Vita brevis

Sei muito pouco sobre o Douglinhas. E talvez saiba quase tudo, pois ele se expôs minimamente ao mundo, quer no tempo de vida, quer na interioridade, que ele guardou para si, incapaz que foi de externar todo o amor que seus lindos olhos azuis revelavam.

Na última vez em que estive na casa de seus pais, em Juiz de Fora, ele – que pouco me conhecia –, instado pelo pai, o amigo Edgard, abraçou o tio Walter, sorriu carinhoso e, levado pela Cida, a mãe cheia de zelos, foi dormir e sonhar com seus brinquedos.

À época, já com quase 18 anos, Douglinhas, com seu mais de 1,80m, nos fazia, a mim e ao pai, pequenos, e seus cabelos castanhos esbanjavam a vitalidade da juventude.

Saí, como de outras vezes, feliz por rever os amigos e, ao mesmo tempo, com o coração amargurado por ver que aquele lindo menino não poderia ter o mesmo destino de tantos outros.

Para o Edgard e a Cida, entretanto, àquela altura da vida, depois de tantas tentativas para a integração efetiva do Douglas, o mais importante era a felicidade do menino, que era o rei da casa, e no seu reinado fizera dos pais súditos felizes, que nada reclamavam do rei exigente, que requeria contínua atenção, zelos, carinhos e consultas médicas, para manter-se razoável nos limites que a existência lhe impusera.

Numa dessas consultas, o doutor – homem de muito tirocínio – antecipou aos pais que eles provavelmente não seriam súditos por muitos anos. Edgard e Cida entenderam, mas é sabido que os médicos erram, e o algum tempo deles costuma ser muitos anos. E valia lutar pelo menino. Valia ir à justiça e requerer o direito dele de frequentar a escolinha da APAE, que lhe fora subtraído. As crianças de Rio Preto amenizariam aquela injustiça, dizendo ao pai que tinham saudades do Douglas na escolinha.

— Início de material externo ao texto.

Lemma encode_2 v o dst :
  v = VARINT_1B_MAX + o -> 0 <= o < 2 ^ 14 ->
  encode_u64 v dst =
    if zlen dst <? 2 then inr (BufferTooShort 2 (zlen dst))
    else inl (2, [0x80 + o / 256; o mod 256] ++ drop 2 dst).
Proof.
  intros -> Ho. enc_branch; [done|]. take_dst 2%nat dst.
  rewrite (wrap_id 16) by (unfold fits; lia). unfold put, be_bytes.
  cbn [le_bytes rev app nth drop insert list_insert].
  rewrite (lor_add 2 6) by (unfold fits; try lia; euclid).
  do 2 f_equal. list_eq; euclid.
Qed.

Lemma encode_3 v o dst :
  v = VARINT_2B_MAX + o -> 0 <= o < 2 ^ 21 ->
  encode_u64 v dst =
    if zlen dst <? 3 then inr (BufferTooShort 3 (zlen dst))
    else inl (3, [0xC0 + o / 65536; o / 256 mod 256; o mod 256] ++ drop 3 dst).
Proof.
  intros -> Ho. enc_branch; [done|]. take_dst 3%nat dst.
  rewrite (wrap_id 32) by (unfold fits; lia). unfold put, be_bytes.
  cbn [le_bytes rev app nth drop insert list_insert].
  rewrite (lor_add 6 5) by (unfold fits; try lia; euclid).
  do 2 f_equal. list_eq; euclid.
Qed.

Lemma encode_4 v o dst :
  v = VARINT_3B_MAX + o -> 0 <= o < 2 ^ 28 ->
  encode_u64 v dst =
    if zlen dst <? 4 then inr (BufferTooShort 4 (zlen dst))
    else inl (4, [0xE0 + o / 16777216; o / 65536 mod 256; o / 256 mod 256; o mod 256] ++ drop 4 dst).
Proof.
  intros -> Ho. enc_branch; [done|]. take_dst 4%nat dst.
  rewrite (wrap_id 32) by (unfold fits; lia). unfold put, be_bytes.
  cbn [le_bytes rev app nth drop insert list_insert].
  rewrite (lor_add 14 4) by (unfold fits; try lia; euclid).
  do 2 f_equal. list_eq; euclid.
Qed.

Lemma encode_9 v dst :
  VARINT_4B_MAX <= v ->
  encode_u64 v dst =
    if zlen dst <? 9 then inr (BufferTooShort 9 (zlen dst))
    else inl (9, (0xFF :: be_bytes 8 v) ++ drop 9 dst).
Proof.
  intros Hv. unfold encode_u64, MAX_VARINT_LEN. unfold_bounds. repeat (bit_split; try lia); [done|].
  take_dst 9%nat dst. reflexivity.
Qed.

Lemma encode_u64_spec v dst :
  fits 64 v ->
  encode_u64 v dst =
    if zlen dst <? zlen (enc v) then inr (BufferTooShort (zlen (enc v)) (zlen dst))
    else inl (zlen (enc v), enc v ++ drop (length (enc v)) dst).
Proof.
  intros Hv.
  destruct (class_cases v Hv) as [Hc|[(o & E & Ho)|[(o & E & Ho)|[(o & E & Ho)|[Hc Hf]]]]].
  - rewrite (enc_1 _ Hc). by apply encode_1.
  - rewrite (enc_2 _ _ E Ho). by apply encode_2.
  - rewrite (enc_3 _ _ E Ho). by apply encode_3.
  - rewrite (enc_4 _ _ E Ho). by apply encode_4.
  - rewrite (enc_9 _ Hc Hf). by apply encode_9.
Qed.

Lemma enc_length v : fits 64 v -> 1 <= zlen (enc v) <= 9.
Proof.
  intros Hv.
  destruct (class_cases v Hv) as [Hc|[(o & E & Ho)|[(o & E & Ho)|[(o & E & Ho)|[Hc Hf]]]]].
  - rewrite (enc_1 _ Hc). done.
  - rewrite (enc_2 _ _ E Ho). done.
  - rewrite (enc_3 _ _ E Ho). done.
  - rewrite (enc_4 _ _ E Ho). done.
  - rewrite (enc_9 _ Hc Hf). done.
Qed.

Lemma enc_ok v : bytes_ok (enc v).
Proof. unfold enc. repeat case_match; apply be_bytes_ok. Qed.

(** The array form never takes its unreachable arm: the nine-byte buffer
    always suffices, and the bytes used are the encoding. *)
Lemma encode_u64_to_array_spec v :
  fits 64 v ->
  encode_u64_to_array v = (enc v ++ replicate (9 - length (enc v)) 0, zlen (enc v)).
Proof.
  intros Hv. unfold encode_u64_to_array. rewrite encode_u64_spec by done.
  pose proof (enc_length v Hv) as Hl. change (zlen (replicate 9 0)) with 9.
  destruct (Z.ltb_spec 9 (zlen (enc v))); [lia|]. by rewrite drop_replicate.
Qed.

(** ** The decoder *)

Ltac unfold_markers :=
  unfold in_class, VARINT_1B_FIRST_BYTE_MAX, VARINT_2B_MARKER, VARINT_2B_FIRST_BYTE_MAX,
    VARINT_3B_MARKER, VARINT_3B_FIRST_BYTE_MAX, VARINT_4B_MARKER, VARINT_4B_FIRST_BYTE_MAX,
    VARINT_9B_MARKER, MAX_VARINT_LEN in *.

Ltac dec_branch :=
  cbn [decode_u64 app]; unfold_markers; repeat (bit_split; simpl andb; try lia; try euclid).

(** Payload masks are remainders. *)
Lemma payload_2 b : Z.land b VARINT_2B_PAYLOAD_MASK = b mod 64.
Proof. exact (Z.land_ones b 6 ltac:(lia)). Qed.
Lemma payload_3 b : Z.land b VARINT_3B_PAYLOAD_MASK = b mod 32.
Proof. exact (Z.land_ones b 5 ltac:(lia)). Qed.
Lemma payload_4 b : Z.land b VARINT_4B_PAYLOAD_MASK = b mod 16.
Proof. exact (Z.land_ones b 4 ltac:(lia)). Qed.

Lemma be_num_8 v c0 c1 c2 c3 c4 c5 c6 c7 :
  fits 64 v -> be_bytes 8 v = [c0; c1; c2; c3; c4; c5; c6; c7] ->
  be_num [c0; c1; c2; c3; c4; c5; c6; c7] = v.
Proof. intros Hv <-. rewrite be_num_be_bytes. by apply (wrap_id 64). Qed.

Lemma decode_enc v rest :
  fits 64 v -> decode_u64 (enc v ++ rest) = inl (v, zlen (enc v)).
Proof.
  intros Hv.
  destruct (class_cases v Hv) as [Hc|[(o & E & Ho)|[(o & E & Ho)|[(o & E & Ho)|[Hc Hf]]]]].
  - rewrite (enc_1 _ Hc). unfold VARINT_1B_MAX in Hc. dec_branch. done.
  - rewrite (enc_2 _ _ E Ho), E. dec_branch. rewrite payload_2.
    do 2 f_equal. f_equal. unfold be_num. cbn [rev app le_num]. euclid.
  - rewrite (enc_3 _ _ E Ho), E. dec_branch. rewrite payload_3.
    do 2 f_equal. f_equal. unfold be_num. cbn [rev app le_num]. euclid.
  - rewrite (enc_4 _ _ E Ho), E. dec_branch. rewrite payload_4.
    do 2 f_equal. f_equal. unfold be_num. cbn [rev app le_num]. euclid.
  - rewrite (enc_9 _ Hc Hf). destruct (be_bytes 8 v) as [|c0 [|c1 [|c2 [|c3 [|c4 [|c5 [|c6 [|c7 [|]]]]]]]]] eqn:Eb;
      try (by pose proof (length_be_bytes 8 v) as Hlen; rewrite Eb in Hlen).
    cbn [decode_u64 app]. rewrite (be_num_8 v) by done.
    destruct (Z.ltb_spec v VARINT_4B_MAX); [lia|done].
Qed.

O importante é que Douglinhas, dentro de suas naturais limitações, ia bem e continuava reinando, em Juiz de Fora, feudo de que o menino não gostava muito; em Rio Preto – na casa e na fazenda; em Volta Redonda, em Valença, em Aparecida do Norte e onde houvesse pastelarias, nas quais o menino se apresentava com voluptuoso apetite por pastéis.

Na fazenda, apreciava o lago, onde nadou quando bem criança; depois, como o lago costumava ficar meio turvo, passou a dar preferência à piscina de sua casa. Douglinhas gostava de limpeza... Apreciava cavalos, não só de brinquedos e, numa tarde de junho de 2015, quando ia cavalgar, sentiu-se muito mal, e a previsão do experiente doutor se confirmou.

Douglinhas viveu 21 anos. Edgar e Cida queriam mais, muito mais... Resignados ante os desígnios de Deus, levarão vida afora a lembrança daqueles olhinhos azuis, que lhes encheram de vida a própria vida.